Online retailer Amazon.co.uk said she has already become its best-selling author of the year and the book is the biggest Kindle ebook yet.
James - whose real name is Erika Leonard - has had colossal sales for her erotic fiction books, with the paperback version of her debut achieving the UK's highest weekly sale for a paperback.
Amazon said the Kindle edition of Fifty Shades was outselling the print book at a rate of more than two to one.
Her trilogy of saucy Grey books was published in March. The film rights have already been snapped up.

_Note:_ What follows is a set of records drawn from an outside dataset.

(** * The disk cache of the Olist dashboard

    A shallow embedding of [olist_dashboard/data/cache_manager.py]: the cache
    key generator, the pickle files of the disk cache with their time to
    live, the sweep of expired files, the statistics and
    [smart_cache_query]; then of [get_query] of
    [olist_dashboard/config/queries.py] with its templates, and of
    [execute_query] and the loader methods of
    [olist_dashboard/data/data_loader.py].

    Text is a Rocq [string], read as the UTF-8 bytes of the Python [str]
    (a [str] with a lone surrogate has no such bytes and is left out).
    What depends on the interpreter that runs the program, the table of
    printable characters and the limit on the digits of an integer, is a
    parameter [python]. Python values are modelled by the inductive
    [PyVal]: a set is given by its elements in the order in which this
    process iterates over them, a value of another type by the texts
    [repr] and [str] give for it in this process.

    Times are integers, in microseconds (the resolution of [datetime]);
    the cache directory is an association list from file names to what is
    stored under them, in the order [os.listdir] reports them.

    The functions of the cache manager change the directory, read the
    clock, write to the log and catch exceptions: they are written in a
    monad of computations over a [world] that return a value or raise.
    What can go wrong with one entry of the directory is that its bytes
    do not unpickle, that its name is taken by a sub-directory, which can
    neither be opened nor removed with [os.remove], or that its ttl is
    outside the range of [timedelta]. A query function may raise an
    [Exception] or an exception that is none, as Streamlit's control
    exceptions, [KeyboardInterrupt] and [SystemExit] are; an interrupt
    that arrives while the cache manager itself runs is left out.

    The cache keys are file names without path separators, as
    [_generate_cache_key] makes them: [os.path.join] is the identity on
    them. One call of a method of [CacheManager] reads one value of the
    clock; the time a query takes is an outcome of the query function. The
    in-memory tier is Streamlit's [st.cache_data], which is not embedded;
    the rounded floats of [get_cache_stats] are given by the integers they
    are computed from. *)

From Stdlib Require Import ZArith List String Ascii Bool Lia Permutation.
From Stdlib Require Import DecimalString OrdersEx RelationClasses.
Import ListNotations.
Open Scope string_scope.
Open Scope Z_scope.

(** ** Text helpers *)

Definition double_quote : ascii := ascii_of_nat 34.
Definition single_quote : ascii := ascii_of_nat 39.
Definition backslash : ascii := ascii_of_nat 92.

Definition chr (c : ascii) : string := String c EmptyString.

Definition byte (c : ascii) : Z := Z.of_N (N_of_ascii c).

Fixpoint join (sep : string) (l : list string) : string :=
  match l with
  | [] => EmptyString
  | [x] => x
  | x :: l' => x ++ sep ++ join sep l'
  end.

Fixpoint contains (c : ascii) (s : string) : bool :=
  match s with
  | EmptyString => false
  | String d s' => Ascii.eqb c d || contains c s'
  end.

(** [s.endswith(suffix)] *)
Definition endswith (s suffix : string) : bool :=
  let n := String.length s in
  let m := String.length suffix in
  Nat.leb m n && String.eqb (substring (n - m) m s) suffix.

Definition hex_digit (n : Z) : ascii :=
  ascii_of_N (Z.to_N (if n <? 10 then 48 + n else 87 + n)).

(** Two lowercase hexadecimal digits of a byte. *)
Definition hex_byte (b : Z) : string :=
  String (hex_digit (b / 16)) (String (hex_digit (b mod 16)) EmptyString).

(** The decimal digits of an integer, with its sign. *)
Definition decimal (z : Z) : string := NilZero.string_of_int (Z.to_int z).

(** ** MD5 (RFC 1321), as [hashlib.md5(data).hexdigest()] *)

Module MD5.

Definition mask32 : Z := 0xffffffff.
Definition add32 (x y : Z) : Z := (x + y) mod 2 ^ 32.
Definition not32 (x : Z) : Z := Z.lxor x mask32.
Definition rotl32 (x s : Z) : Z :=
  Z.lor (Z.shiftl x s mod 2 ^ 32) (Z.shiftr x (32 - s)).

Definition K : list Z :=
  [ 0xd76aa478; 0xe8c7b756; 0x242070db; 0xc1bdceee;
    0xf57c0faf; 0x4787c62a; 0xa8304613; 0xfd469501;
    0x698098d8; 0x8b44f7af; 0xffff5bb1; 0x895cd7be;
    0x6b901122; 0xfd987193; 0xa679438e; 0x49b40821;
    0xf61e2562; 0xc040b340; 0x265e5a51; 0xe9b6c7aa;
    0xd62f105d; 0x02441453; 0xd8a1e681; 0xe7d3fbc8;
    0x21e1cde6; 0xc33707d6; 0xf4d50d87; 0x455a14ed;
    0xa9e3e905; 0xfcefa3f8; 0x676f02d9; 0x8d2a4c8a;
    0xfffa3942; 0x8771f681; 0x6d9d6122; 0xfde5380c;
    0xa4beea44; 0x4bdecfa9; 0xf6bb4b60; 0xbebfbc70;
    0x289b7ec6; 0xeaa127fa; 0xd4ef3085; 0x04881d05;
    0xd9d4d039; 0xe6db99e5; 0x1fa27cf8; 0xc4ac5665;
    0xf4292244; 0x432aff97; 0xab9423a7; 0xfc93a039;
    0x655b59c3; 0x8f0ccc92; 0xffeff47d; 0x85845dd1;
    0x6fa87e4f; 0xfe2ce6e0; 0xa3014314; 0x4e0811a1;
    0xf7537e82; 0xbd3af235; 0x2ad7d2bb; 0xeb86d391 ].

Gordon Willoughby, director of EU Kindle, said: "EL James's books have become both the fastest-selling and the best-selling series ever on Kindle - that's an exceptional achievement for a debut novelist and we're excited to see her pass the one million sales milestone."

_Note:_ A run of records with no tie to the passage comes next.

(** An assignment to the key stores a field of the bag: so it is for
    every key but [__proto__], and for [__proto__] too when the bag already
    has a field of its own under it. *)
Definition stores this key w : Prop :=
  key ≠ "__proto__" ∨ is_Some (_obj this w !! key).

(** What writing the keys [keys] of [changes] into [this] leaves behind. *)
Record written this (changes : Batch) (keys : list string) w w' : Prop := {
  written_pool : pool w' = pool w;
  written_handlers : _handlers w' = _handlers w;
  written_arrays : arrays w' = arrays w;
  written_console : console w' = (console w ++ rejections keys)%list;
  written_others : ∀ other, other ≠ this → heap w' !! other = heap w !! other;
  written_immutable : ∀ key, key ∈ IMMUTABLE_KEYS →
    _obj this w' !! key = _obj this w !! key;
  written_untouched : ∀ key, key ∉ keys →
    _obj this w' !! key = _obj this w !! key;
  written_changed : ∀ key, key ∈ keys → key ∉ IMMUTABLE_KEYS → stores this key w →
    _obj this w' !! key = Some (batch_get changes key);
  written_setter : ∀ key, ¬ stores this key w → _obj this w' !! key = None;
}.

(** Every handler array of [w] is still there in [w'], with at most new
    elements pushed at its end. *)
Definition grows w w' : Prop :=
  ∀ a l, arrays w !! a = Some l → ∃ l', arrays w' !! a = Some (l ++ l')%list.

(** The registry is the same in both stores. *)
Definition same_registry w w' : Prop :=
  _handlers w' = _handlers w ∧ arrays w' = arrays w.

(** The calls that invoking [hs] with [rest] amounts to. *)
Definition calls_of (rest : list JsValue) (hs : list Handler)
    : list (Handler * list JsValue) :=
  (λ h, (h, rest)) <$> hs.

(** The names an event reaches, most specific first: the joined prefixes
    of its segments. *)
Definition levels_of (subEvents : list string) (n : nat) : list string :=
  (λ k, join_colon (take k subEvents)) <$> reverse (seq 1 n).

Definition levels (eventName : string) : list string :=
  levels_of (split_colon eventName) (length (split_colon eventName)).

(** The calls a fire makes when it visits [names] in turn. *)
Definition cascade_calls (rest : list JsValue) w (names : list string)
    : list (Handler * list JsValue) :=
  concat ((λ name, calls_of rest (registered name w)) <$> names).

(** The string has no separator in it. *)
Fixpoint no_colon (s : string) : bool :=
  match s with
  | EmptyString => true
  | String c s' => negb (bool_decide (c = ":"%char)) && no_colon s'
  end.

(** The first segment of the name, the last level a fire reaches, is no
    member of [Object.prototype].  (The longer levels have a colon in
    them, and no member has.) *)
Definition plain_channel (eventName : string) : Prop :=
  ∀ first, head (split_colon eventName) = Some first →
    first ∉ Object_prototype_names.

Section Plans.
(** What calling a handler does. *)
Variable run : Handler → list JsValue → M Handler unit.

(** The handlers [hs] called one after the other with [rest], each on the
    store the one before it left. *)
Definition run_each (rest : list JsValue) (hs : list Handler) : M Handler unit :=
  forEach hs (λ h, run h rest).

(** What a fire of [sheetWorkerCompleted] amounts to when [hs] are the
    callbacks queued: the trace line, the callbacks in turn, a new empty
    array in place of the queue. *)
Definition drain (rest : list JsValue) (hs : list Handler)
    : M Handler (list (Handler * list JsValue)) :=
  trace (FireEvent sheetWorkerCompleted rest) ;;
  run_each rest hs ;;
  a ← new_array [];
  modify (set_handlers <[sheetWorkerCompleted := a]>) ;;
  mret (calls_of rest hs).

(** The handlers [w0] has registered under [name], called in turn.  Where
    [w0] has no array of its own under a name that [Object.prototype] has
    a member for, the member is found in place of an array, and the call
    of its [forEach] throws. *)
Definition run_registered (rest : list JsValue) w0 (name : string)
    : M Handler unit :=
  if bool_decide (name ∈ Object_prototype_names ∧ _handlers w0 !! name = None) then
    throw (TypeError forEach_is_not_a_function)
  else run_each rest (registered name w0).

(** One level of a cascade: the line [info] logs for it, then the
    handlers registered under the name. *)
Definition visit (rest : list JsValue) w0 (name : string) : M Handler unit :=
  info (FiringEvent name rest) ;;
  run_registered rest w0 name.

(** What a fire of an ordinary channel amounts to when it reaches the
    levels [names] in turn. *)
Definition visit_all (eventName : string) (rest : list JsValue) w0
    (names : list string) : M Handler (list (Handler * list JsValue)) :=
  trace (FireEvent eventName rest) ;;
  forEach names (visit rest w0) ;;
  mret (cascade_calls rest w0 names).
End Plans.
End Vocabulary.

Section BindingVocabulary.
Context {Fn : Type}.
Variable mock : string → option Fn.
Variable createObj_wrapper : option Fn → option Fn.
Variable cfg_mocks : list (string * option Fn).
Variable cfg_wrappers : list (string * (option Fn → option Fn)).
Variable topLevelScope : gmap string Fn.

(** The host's value for the name if it defines one, the mock otherwise. *)
Definition resolved (key : string) : option Fn :=
  match topLevelScope !! key with
  | Some f => Some f
  | None => default None (entry (MOCKS mock cfg_mocks) key)
  end.

(** The wrapper registered for the name, applied; the value itself when
    there is none. *)
Definition wrapped (key : string) (v : option Fn) : option Fn :=
  match entry (WRAPPERS createObj_wrapper cfg_wrappers) key with
  | Some wrapper => wrapper v
  | None => v
  end.
End BindingVocabulary.

(** ** Fixtures for closed examples *)

(** A runtime good enough for the ASCII strings and small numerals of the
    examples below. *)
Definition lower_ascii (c : ascii) : ascii :=
  let n := nat_of_ascii c in
  if (65 <=? n)%nat && (n <=? 90)%nat then ascii_of_nat (n + 32) else c.

Fixpoint lower_string (s : string) : string :=
  match s with
  | EmptyString => EmptyString
  | String c s' => String (lower_ascii c) (lower_string s')
  end.

Fixpoint digits_value (s : string) (acc : Z) : option Z :=
  match s with
  | EmptyString => Some acc
  | String c s' =>
      let n := nat_of_ascii c in
      if (48 <=? n)%nat && (n <=? 57)%nat
      then digits_value s' (10 * acc + Z.of_nat (n - 48))%Z
      else None
  end.

#[global] Instance reference_runtime : JsRuntime := {|
  StringToNumber := λ s, digits_value s 0%Z;
  NumberToString := λ n, pretty n;
  toLowerCase := lower_string;
|}.

(** A handler that stores its first argument in a field of an instance and
    leaves the registry alone. *)
Inductive Quiet : Type :=
  | Store (this : Roll20Object) (key : string).

Definition run_quiet (h : Quiet) (rest : list JsValue) : M Quiet unit :=
  match h with
  | Store this key => set this (inl key) (default VUndefined (head rest))
  end.

(** A handler that subscribes another handler when it is called: with
    [on], to a channel below [late], or with [onSheetWorkerCompleted]. *)
Inductive Script : Type :=
  | Stop
  | Subscribe (eventName : string) (next : Script)
  | SubscribeOnce (next : Script).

According to Wannabe A Writer by Jane Wenham-Jones, it's okay to have Writer's Jealousy. Honestly, Fifty Shades Of Grey is not a book I would want to be famous for writing - it's not my style - but it's also the fastest selling fiction book of all time, surpassing even Harry Potter (- !!) so E.L. James must be doing something right.
Working in a bookshop, it's hard not to notice that I'm selling one of the Fifty Shades trilogy books every five or so transactions. It's literally flying off the shelves. At the start of the day, the shelf is full, at the end, there's barely a few copies left. And yet, the highest reviews on Amazon only gave it one or two stars, claiming it to be badly written. I can't help but share the ones that most amused me.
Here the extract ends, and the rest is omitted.